Variable angle NMR spectroscopy and its application to the measurement of residual chemical shift anisotropy

The successful measurement of anisotropic NMR parameters like residual dipolar couplings (RDCs), residual quadrupolar couplings (RQCs), or residual chemical shift anisotropy (RCSA) involves the partial alignment of solute molecules in an alignment medium. To avoid any influence of the change of environment from the isotropic to the anisotropic sample, the measurement of both datasets with a single sample is highly desirable.
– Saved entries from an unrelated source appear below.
(** * Creator's Co-Pilot: the request orchestrator of [App.jsx]

    A shallow embedding of the four event handlers of the [App] component
    ([handleGenerateScript], [handleSubmitFromText], [handleFileChange],
    [handleGenerateAudio]) together with the parts of the JavaScript
    run-time they rely on: strings as sequences of UTF-16 code units,
    [String.prototype.includes], [String.prototype.split] with the
    separator [/\s+/], [Array.prototype.join], JSON values, truthiness,
    string conversion, and [try]/[catch]/[finally]. *)

From Stdlib Require Import List NArith ZArith Bool Lia String Ascii.
From Stdlib Require DecimalString.
Import ListNotations.

Set Implicit Arguments.

(** ** JavaScript strings *)

(** A JavaScript string is a finite sequence of 16-bit code units. *)
Definition code_unit := N.
Definition jsstring := list code_unit.

(** A string literal of the source whose characters are all ASCII. *)
Definition lit (s : string) : jsstring :=
  map N_of_ascii (list_ascii_of_string s).
Arguments lit s%_string.

Fixpoint jsstring_eqb (a b : jsstring) : bool :=
  match a, b with
  | [], [] => true
  | x :: a', y :: b' => N.eqb x y && jsstring_eqb a' b'
  | _, _ => false
  end.

(** The characters matched by the class [\s] of a regular expression
    without the [u] flag: WhiteSpace and LineTerminator code points, all of
    which are single code units. *)
Definition is_whitespace (c : code_unit) : bool :=
  ((9 <=? c) && (c <=? 13)           (* TAB, LF, VT, FF, CR *)
   || (c =? 32)                      (* SPACE *)
   || (c =? 160)                     (* NO-BREAK SPACE *)
   || (c =? 5760)                    (* OGHAM SPACE MARK *)
   || ((8192 <=? c) && (c <=? 8202)) (* EN QUAD .. HAIR SPACE *)
   || (c =? 8232) || (c =? 8233)     (* LINE / PARAGRAPH SEPARATOR *)
   || (c =? 8239)                    (* NARROW NO-BREAK SPACE *)
   || (c =? 8287)                    (* MEDIUM MATHEMATICAL SPACE *)
   || (c =? 12288)                   (* IDEOGRAPHIC SPACE *)
   || (c =? 65279))%N.               (* ZERO WIDTH NO-BREAK SPACE *)

(** [s.startsWith(p)] *)
Fixpoint starts_with (p s : jsstring) : bool :=
  match p, s with
  | [], _ => true
  | x :: p', y :: s' => N.eqb x y && starts_with p' s'
  | _ :: _, [] => false
  end.
Lemma is_least_unique (m m' : num) (l : list num) : is_least m l → is_least m' l → m = m'.
Proof. intros [Hin Hlb] [Hin' Hlb']. apply num_le_antisym; auto. Qed.

Lemma is_greatest_unique (m m' : num) (l : list num) :
  is_greatest m l → is_greatest m' l → m = m'.
Proof. intros [Hin Hub] [Hin' Hub']. apply num_le_antisym; auto. Qed.

Lemma is_least_Permutation (m : num) (l l' : list num) : l ≡ₚ l' → is_least m l → is_least m l'.
Proof.
  intros HP [Hin Hlb]. split; [by rewrite <- HP|].
  intros x Hx. apply Hlb. by rewrite HP.
Qed.

Lemma is_greatest_Permutation (m : num) (l l' : list num) :
  l ≡ₚ l' → is_greatest m l → is_greatest m l'.
Proof.
  intros HP [Hin Hub]. split; [by rewrite <- HP|].
  intros x Hx. apply Hub. by rewrite HP.
Qed.

Lemma nan_free_Permutation (l l' : list num) : l ≡ₚ l' → nan_free l → nan_free l'.
Proof. intros HP Hl x Hx. apply Hl. by rewrite HP. Qed.

Lemma nan_free_float32 (vals : list Qc) : nan_free (map float32 vals).
Proof.
  intros x Hx. apply list_elem_of_In, in_map_iff in Hx as (q & <- & _).
  apply float32_nan_free.
Qed.

Section Order.
Context `{backend : Backend}.

Lemma reduce_min_Permutation (l l' : list num) :
  nan_free l → l ≡ₚ l' → reduce_min l = reduce_min l'.
Proof.
  intros Hl HP. destruct l as [|a l].
  - apply Permutation_nil in HP. by subst.
  - assert (l' ≠ []) as Hnil'.
    { intros ->. symmetry in HP. by apply Permutation_nil in HP. }
    eapply is_least_unique; [|apply reduce_min_least; [done|by eapply nan_free_Permutation]].
    eapply is_least_Permutation; [exact HP|]. by apply reduce_min_least.
Qed.

Lemma reduce_max_Permutation (l l' : list num) :
  nan_free l → l ≡ₚ l' → reduce_max l = reduce_max l'.
Proof.
  intros Hl HP. destruct l as [|a l].
  - apply Permutation_nil in HP. by subst.
  - assert (l' ≠ []) as Hnil'.
    { intros ->. symmetry in HP. by apply Permutation_nil in HP. }
    eapply is_greatest_unique; [|apply reduce_max_greatest; [done|by eapply nan_free_Permutation]].
    eapply is_greatest_Permutation; [exact HP|]. by apply reduce_max_greatest.
Qed.
End Order.

(** ** The normalization formula on 32-bit floats *)

Lemma num_eqb_neq (a b : num) : num_eqb a b = false → a ≠ b.
Proof.
  intros H ->. destruct b as [x| | |]; simpl in H; try done.
  by rewrite (proj2 (Qeq_bool_iff x x) (Qeq_refl x)) in H.
Qed.

Lemma is_finiteb_finite (a : num) : is_finiteb a = true → is_finite a.
Proof. destruct a as [q| | |]; simpl; try done. intros _. by exists q. Qed.

Lemma f32_sub_self_finite (x : num) : is_finite (f32_sub x x) → is_finite x.
Proof. destruct x as [q| | |]; intros [r E]; try done. by exists q. Qed.

Lemma Qcdiv_self (q : Qc) : q ≠ 0 → q / q = 1.
Proof. intros H. unfold Qcdiv. by apply Qcmult_inv_r. Qed.
(** C10.  An empty operand does not make the input invalid: [Number("")]
    is 0, so [a,] is answered as [a,0] and [,b] as [0,b] (the sum with 0
    when the other operand is a number); and what follows a second comma
    is ignored.  ["5,"] gives 5 and ["1,2,3"] gives 3. *)
Theorem empty_operand_is_zero (a b extra : string) (w : world) :
  has_char "," a = false ->
  has_char "," b = false ->
  let answer (s : string) := observation (Str "addTwoNumbers") (Str s) w in
  StringToNumber EmptyString = pos_zero
  /\ answer (a +:+ ",") = answer (a +:+ ",0")
  /\ answer ("," +:+ b) = answer ("0," +:+ b)
  /\ (is_nan (StringToNumber a) = false ->
      answer (a +:+ ",") = (w, Ok (Num (add (StringToNumber a) pos_zero))))
  /\ (is_nan (StringToNumber b) = false ->
      answer ("," +:+ b) = (w, Ok (Num (add pos_zero (StringToNumber b)))))
  /\ answer (a +:+ "," +:+ b +:+ "," +:+ extra) = answer (a +:+ "," +:+ b)
  /\ answer "5," = (w, Ok (Num (of_Z 5)))
  /\ answer ",5" = (w, Ok (Num (of_Z 5)))
  /\ answer "1,2,3" = (w, Ok (Num (of_Z 3))).
Proof.
  intros Na Nb answer. unfold answer.
  rewrite !observation_add, !add_numbers_pieces.
  assert (E1 : split_on "," (a +:+ ",") = [a; EmptyString])
    by (apply (split_comma_pair a EmptyString); auto).
  assert (E2 : split_on "," (a +:+ ",0") = [a; "0"])
    by (apply (split_comma_pair a "0"); auto).
  assert (E3 : split_on "," ("," +:+ b) = [EmptyString; b])
    by (apply (split_comma_pair EmptyString b); auto).
  assert (E4 : split_on "," ("0," +:+ b) = ["0"; b])
    by (apply (split_comma_pair "0" b); auto).
  assert (E5 : split_on "," (a +:+ "," +:+ b +:+ "," +:+ extra)
               = a :: b :: split_on "," extra).
  { change (a +:+ "," +:+ b +:+ "," +:+ extra)
      with (a +:+ String "," (b +:+ String "," extra)).
    now rewrite (split_on_append _ _ _ Na), (split_on_append _ _ _ Nb). }
  rewrite E1, E2, E3, E4, E5, (split_comma_pair _ _ Na Nb).
  split; [reflexivity |].
  split; [reflexivity |].
  split; [reflexivity |].
  split.
  { intros E. unfold pair_sum. rewrite E. reflexivity. }
  split.
  { intros E. unfold pair_sum. rewrite E. reflexivity. }
  split; [reflexivity |].
  repeat split; vm_compute; reflexivity.
Qed.

End Addition.

(** ** The tool [writeFile] *)

Section Paths.

Lemma chars_append (a b : string) : chars (a +:+ b) = (chars a ++ chars b)%list.
Proof.
  induction a as [| c a IH]; [reflexivity |].
  change (String c a +:+ b) with (String c (a +:+ b)).
  unfold chars in *. cbn [list_ascii_of_string]. now rewrite IH.
Qed.

Lemma of_chars_chars (s : string) : of_chars (chars s) = s.
Proof. apply string_of_list_ascii_of_string. Qed.

Lemma chars_nil (s : string) : chars s = [] -> s = EmptyString.
Proof. destruct s; [reflexivity | discriminate]. Qed.

Lemma no_slash_chars (n : string) :
  has_char "/" n = false ->
  forallb (fun c => negb (Path.is_slash c)) (chars n) = true.
Proof.
  induction n as [| c n IH]; intros N; [reflexivity |].
  cbn [has_char] in N. apply orb_false_elim in N as [Nc Nn].
  unfold chars in *. cbn [list_ascii_of_string forallb].
  unfold Path.is_slash at 1. rewrite Nc. cbn [negb andb]. now apply IH.
Qed.

Lemma forallb_rev {A : Type} (f : A -> bool) (l : list A) :
  forallb f (List.rev l) = forallb f l.
Proof.
  induction l as [| x l IH]; [reflexivity |].
  cbn [List.rev forallb]. rewrite forallb_app, IH. cbn [forallb].
  rewrite andb_true_r. apply andb_comm.
Qed.

Lemma drop_while_all (f : ascii -> bool) (l rest : list ascii) :
  forallb f l = true -> Path.drop_while f (l ++ rest) = Path.drop_while f rest.
Proof.
  induction l as [| c l IH]; intros F; [reflexivity |].
  cbn [forallb] in F. apply andb_prop in F as [Fc Fl].
  cbn [app Path.drop_while]. rewrite Fc. now apply IH.
Qed.

Lemma drop_while_head (f : ascii -> bool) (l rest : list ascii) :
  forallb (fun c => negb (f c)) l = true -> l <> [] ->
  Path.drop_while f (l ++ rest) = (l ++ rest)%list.
Proof.
  destruct l as [| c l]; intros F N; [contradiction |].
  cbn [forallb] in F. apply andb_prop in F as [Fc _].
  cbn [app Path.drop_while]. apply negb_true_iff in Fc. now rewrite Fc.
Qed.

(** [path.dirname] of a name alone is [.]. *)
Lemma dirname_name (n : string) :
  n <> EmptyString -> has_char "/" n = false -> Path.dirname n = ".".
Proof.
  intros NE N. destruct n as [| c0 rest]; [contradiction |].
  cbn [has_char] in N. apply orb_false_elim in N as [Nc Nr].
  unfold Path.dirname.
  assert (B : forallb (fun c => negb (Path.is_slash c)) (List.rev (chars rest)) = true)
    by (rewrite forallb_rev; now apply no_slash_chars).
  assert (E : Path.drop_while Path.is_slash (List.rev (chars rest)) = List.rev (chars rest)).
  { destruct (List.rev (chars rest)) as [| x l] eqn:E; [reflexivity |].
    rewrite <- (app_nil_r (x :: l)). apply drop_while_head; [exact B | discriminate]. }
  rewrite E.
  rewrite <- (app_nil_r (List.rev (chars rest))), (drop_while_all _ _ [] B).
  cbn [Path.drop_while]. unfold Path.is_slash. now rewrite Nc.
Qed.

(** [path.dirname] of a directory path, a slash and a name is the
    directory path. *)
Lemma dirname_join (d n : string) :
  relative d = true -> n <> EmptyString -> has_char "/" n = false ->
  Path.dirname (d +:+ "/" +:+ n) = d.
Proof.
  intros R NE N. destruct d as [| c0 d']; [discriminate |].
  cbn [relative] in R. apply negb_true_iff in R.
  change (String c0 d' +:+ "/" +:+ n) with (String c0 (d' +:+ String "/" n)).
  unfold Path.dirname. rewrite R.
  rewrite chars_append.
  change (chars (String "/" n)) with ("/"%char :: chars n).
  rewrite rev_app_distr. cbn [List.rev]. rewrite <- app_assoc. cbn [app].
  assert (B : forallb (fun c => negb (Path.is_slash c)) (List.rev (chars n)) = true)
    by (rewrite forallb_rev; now apply no_slash_chars).
  assert (NB : List.rev (chars n) <> []).
  { intros E. apply NE, chars_nil.
    rewrite <- (rev_involutive (chars n)), E. reflexivity. }
  rewrite (drop_while_head Path.is_slash _ _ B NB).
  rewrite (drop_while_all _ _ _ B). cbn [Path.drop_while].
  change (Path.is_slash "/") with true. cbn [negb].
  destruct (List.rev (chars d')) as [| x l] eqn:E.
  - assert (d' = EmptyString) as ->.
    { apply chars_nil. rewrite <- (rev_involutive (chars d')), E. reflexivity. }
    reflexivity.
  - rewrite <- E, rev_involutive, of_chars_chars. reflexivity.
Qed.

End Paths.

Section Names.

Lemma plain_name_inv (n : string) :
  plain_name n = true ->
  n <> EmptyString /\ has_char "/" n = false /\ Fs.is_dot n = false
  /\ Fs.is_dotdot n = false /\ has_char (chr 0) n = false.
Proof.
  unfold plain_name, Fs.is_dot, Fs.is_dotdot. intros P.
  repeat (apply andb_prop in P as [P ?]).
  repeat match goal with
         | X : negb _ = true |- _ => apply negb_true_iff in X
         end.
  repeat split; auto.
  - intros ->. discriminate.
  - rewrite P. assumption.
Qed.

Lemma has_char_append (x : ascii) (a b : string) :
  has_char x (a +:+ b) = has_char x a || has_char x b.
Proof.
  induction a as [| c a IH]; [reflexivity |].
  change (String c a +:+ b) with (String c (a +:+ b)).
  cbn [has_char]. rewrite IH. apply orb_assoc.
Qed.

Lemma join_cons (sep n m : string) (r : list string) :
  join sep (n :: m :: r) = n +:+ sep +:+ join sep (m :: r).
Proof. reflexivity. Qed.

Lemma join_snoc (dirs : list string) (name : string) :
  dirs <> [] ->
  join "/" (dirs ++ [name]) = join "/" dirs +:+ "/" +:+ name.
Proof.
  induction dirs as [| d dirs IH]; intros N; [contradiction |].
  destruct dirs as [| d' dirs].
  - reflexivity.
  - change ((d :: d' :: dirs) ++ [name])%list with (d :: (d' :: dirs) ++ [name])%list.
    cbn [app]. rewrite !join_cons.
    change (d' :: (dirs ++ [name])%list) with ((d' :: dirs) ++ [name])%list.
    rewrite IH by discriminate.
    generalize (join "/" (d' :: dirs)). intros j.
    induction d as [| c d IHd]; [reflexivity |].
    change (String c d +:+ "/" +:+ j +:+ "/" +:+ name)
      with (String c (d +:+ "/" +:+ j +:+ "/" +:+ name)).
    change ((String c d +:+ "/" +:+ j) +:+ "/" +:+ name)
      with (String c ((d +:+ "/" +:+ j) +:+ "/" +:+ name)).
    now rewrite IHd.
Qed.

Lemma relative_append (a b : string) : relative a = true -> relative (a +:+ b) = true.
Proof. destruct a; [discriminate | intros R; exact R]. Qed.

Lemma plain_relative (n : string) : plain_name n = true -> relative n = true.
Proof.
  intros P. apply plain_name_inv in P as (NE & NS & _).
  destruct n as [| c n]; [contradiction |].
  cbn [has_char] in NS. apply orb_false_elim in NS as [Nc _].
  cbn [relative]. unfold Path.is_slash. now rewrite Nc.
Qed.

Lemma join_relative (names : list string) :
  names <> [] -> Forall (fun n => plain_name n = true) names ->
  relative (join "/" names) = true.
Proof.
  intros N F. destruct names as [| n [| m r]]; [contradiction | |].
  - apply plain_relative. now inversion F.
  - rewrite join_cons. apply relative_append, plain_relative. now inversion F.
Qed.

Lemma relative_not_root (p : string) : relative p = true -> is_char "/" p = false.
Proof.
  destruct p as [| c p]; [reflexivity |]. cbn [relative is_char].
  unfold Path.is_slash. rewrite Ascii.eqb_sym. now intros ->%negb_true_iff.
Qed.

Lemma relative_not_empty (p : string) : relative p = true -> String.eqb p EmptyString = false.
Proof. destruct p; [discriminate | reflexivity]. Qed.

(** Splitting the joined names gives the names back. *)
Lemma split_join (names : list string) :
  names <> [] -> Forall (fun n => plain_name n = true) names ->
  split_on "/" (join "/" names) = names.
Proof.
  induction names as [| n names IH]; intros N F; [contradiction |].
  inversion F as [| ? ? Pn Fr]; subst.
  apply plain_name_inv in Pn as (_ & NS & _).
  destruct names as [| m r].
  - now apply split_on_whole.
  - rewrite join_cons.
    change (n +:+ "/" +:+ join "/" (m :: r)) with (n +:+ String "/" (join "/" (m :: r))).
    rewrite (split_on_append _ _ _ NS). f_equal. apply IH; [discriminate | exact Fr].
Qed.

Lemma join_no_nul (names : list string) :
  Forall (fun n => plain_name n = true) names ->
  Fs.has_nul (join "/" names) = false.
Proof.
  unfold Fs.has_nul.
  induction names as [| n names IH]; intros F; [reflexivity |].
  inversion F as [| ? ? Pn Fr]; subst.
  apply plain_name_inv in Pn as (_ & _ & _ & _ & NN).
  destruct names as [| m r]; [exact NN |].
  rewrite join_cons, !has_char_append, NN, (IH Fr). reflexivity.
Qed.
Here, we introduce the scaling of alignment for mechanically stretched polymer gels by varying the angle of the director of alignment relative to the static magnetic field, which we call variable angle NMR spectroscopy (VA-NMR). The technique is closely related to variable angle sample spinning NMR spectroscopy (VASS-NMR) of liquid crystalline samples, but due to the mechanical fixation of the director of alignment no sample spinning is necessary. Also, in contrast to VASS-NMR, VA-NMR works for the full range of sample inclinations between 0° and 90°. Isotropic spectra are obtained at the magic angle. As a demonstration of the approach we measure ¹³C-RCSA values for strychnine in a stretched PDMS/CDCl₃ gel and show their usefulness for assignment purposes. In this context special care has been taken with respect to the exact calibration of chemical shift data, for which three approaches have been derived and tested.